Jindal Steel denies signing deal with Venezuela

Update: Jindal Steel completely and categorically denies signing of any agreement or committing to any investment in Venezuela

Jindal Steel Venezuela. Jindal Steel and Power Chairman, Naveen Jindal, has visited the plants in Bolivar territory with technicians.

update: Oct 2nd Monday: Jindal Steel and Power Ltd stated that it had neither signed an agreement nor committed to provide financing in Venezuela.

An agreement between Venezuela’s government and Jindal Steel & Power Co. will see the Indian company run the country’s largest iron-ore production facility, according to an Industry Insider report. This is the first time in years that an international company has invested in the country. 

In the coming months, the agreement is expected to be completed, generating many jobs and boosting economic growth. It’s also indicative of increased foreign investment in Venezuela and represents hope for the country’s struggling economy.

Nicolas Maduro’s government approved a deal with Jindal Steel & Power that would allow the company to operate the country’s largest iron-ore plant, CVG Ferrominera Orinoco. No specific details of the agreement, which was signed on Friday, have been disclosed.

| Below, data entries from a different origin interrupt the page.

Lemma matches_right_only :
  want (left tp) = false ->
  (matches maxsub tp readString v0
   <-> exists k u,
        starts_last maxsub readString (right tp) (maxseqlen (left tp))
                    (len readString) k u
        /\ forall j s, ~ qualifies maxsub readString (left tp) 0 u j s).
Proof.
  intros Ewl. pose proof Hwf as (Hl & Hr & _ & _).
  pose proof (wf_arrays_ok _ Hl) as Hal.
  pose proof (wf_arrays_ok _ Hr) as Har.
  unfold matches.
  destruct (findMatch_cond_cases maxsub tp readString Hwf v0)
    as [(Ewl' & _) | (_ & Ewr & Hpad & r & Er & Hcase)];
    [rewrite Ewl in Ewl'; discriminate Ewl'|].
  cbv zeta in *.
  destruct (findRightmost_cases maxsub readString (right tp) _ _ r Har Hpad Er)
    as [(Efr & Hnone) | (k & Efr & Ek & Hq & Hmax)];
    destruct Hcase as [(Efr' & Ec) | (Efr' & Hpad2 & l & El & Ec)];
    try (rewrite Efr in Efr'; discriminate Efr'); rewrite Ec.
  - split; [intros [f H]; discriminate H|].
    intros (k & u & (Hqk & _) & _). exfalso. exact (Hnone k u Hqk).
  - destruct (findLeftmost_cases maxsub readString (left tp) _ _ l Hal
                Hpad2 El)
      as [(Efl & Hnone) | (j & Efl & _ & (Hq' & _))]; rewrite Efl;
      cbn [negb];
      replace (len readString - (len readString - matchStart r))
        with (matchStart r) in * by lia.
    + split; [|intros _; eauto]. intros _. exists k, (matchStart r).
      split; [split; assumption | exact Hnone].
    + split; [intros [f H]; discriminate H|].
      intros (k' & u & (Hqk & Hmaxk) & Hno). exfalso.
      specialize (Hmax k' u Hqk). specialize (Hmaxk k (matchStart r) Hq).
      apply (Hno j (matchStart l)).
      replace u with (matchStart r) by lia. exact Hq'.
Qed.

End PairOccurrences.

Lemma left_only_pair_wf : wf_TargetPair left_only_pair.
Proof.
  split; [exact one_candidate_wf|]. split; [wf_concrete|].
  split; [discriminate | now left].
Qed.

Lemma right_only_pair_wf : wf_TargetPair right_only_pair.
Proof.
  split; [wf_concrete|]. split; [wf_concrete|].
  split; [discriminate | now right].
Qed.

(** X5.  A pair whose two sides require presence matches a read exactly
    when some candidate of the left set occurs in the read and some
    candidate of the right set occurs at or after the end of that
    occurrence: the two greedy searches miss no such arrangement. *)
Theorem both_present_match_iff_ordered_occurrences (maxsub : Z)
        (tp : TargetPair) (readString : str) (v0 : locals) :
  wf_TargetPair tp ->
  want (left tp) = true -> want (right tp) = true ->
  (matches maxsub tp readString v0
   <-> exists j s k u,
        occurs_in maxsub readString (left tp) j s
        /\ occurs_in maxsub readString (right tp) k u
        /\ occ_end (left tp) (Z.of_nat j) s <= u).
Proof. intros Hwf. now apply matches_both_present. Qed.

The information department of the Ministry of Information and Jindal Steel & Power did not respond to requests for comment immediately.

The agreement is Venezuela’s first step towards releasing its metallurgic and mining industries to an international corporation, following the US sanctions in 2019, which will allow the country to become more international in its operations. Venezuela’s mining and heavy industries are all government-owned.

Read: Illegal gold Miners Accused of Destroying a Sacred Mountain in Venezuela

Ferrominera has a total annual capacity of 25,000 metric tons of iron ore and a proven reserve of 4.2 million metric tons. The plants have been operating below their potential due to mismanagement, lack of funding, and a power crisis that occurred in the country in 2009, this crisis led to the company reducing production to conserve energy.

The Jindal Steel and Power Chairman, Naveen Jindal, has visited the plants in Bolivar territory with technicians and the local media, the Tal Cual newspaper, reported on August’s technicians and the union.

In the absence of information from the government about the terms of the agreement, questions have arisen regarding the impact of the agreement on iron ore supply to local companies.

The association said a public and transparent economic opening is necessary, but this must be done in a public and transparent manner, according to Bloomberg.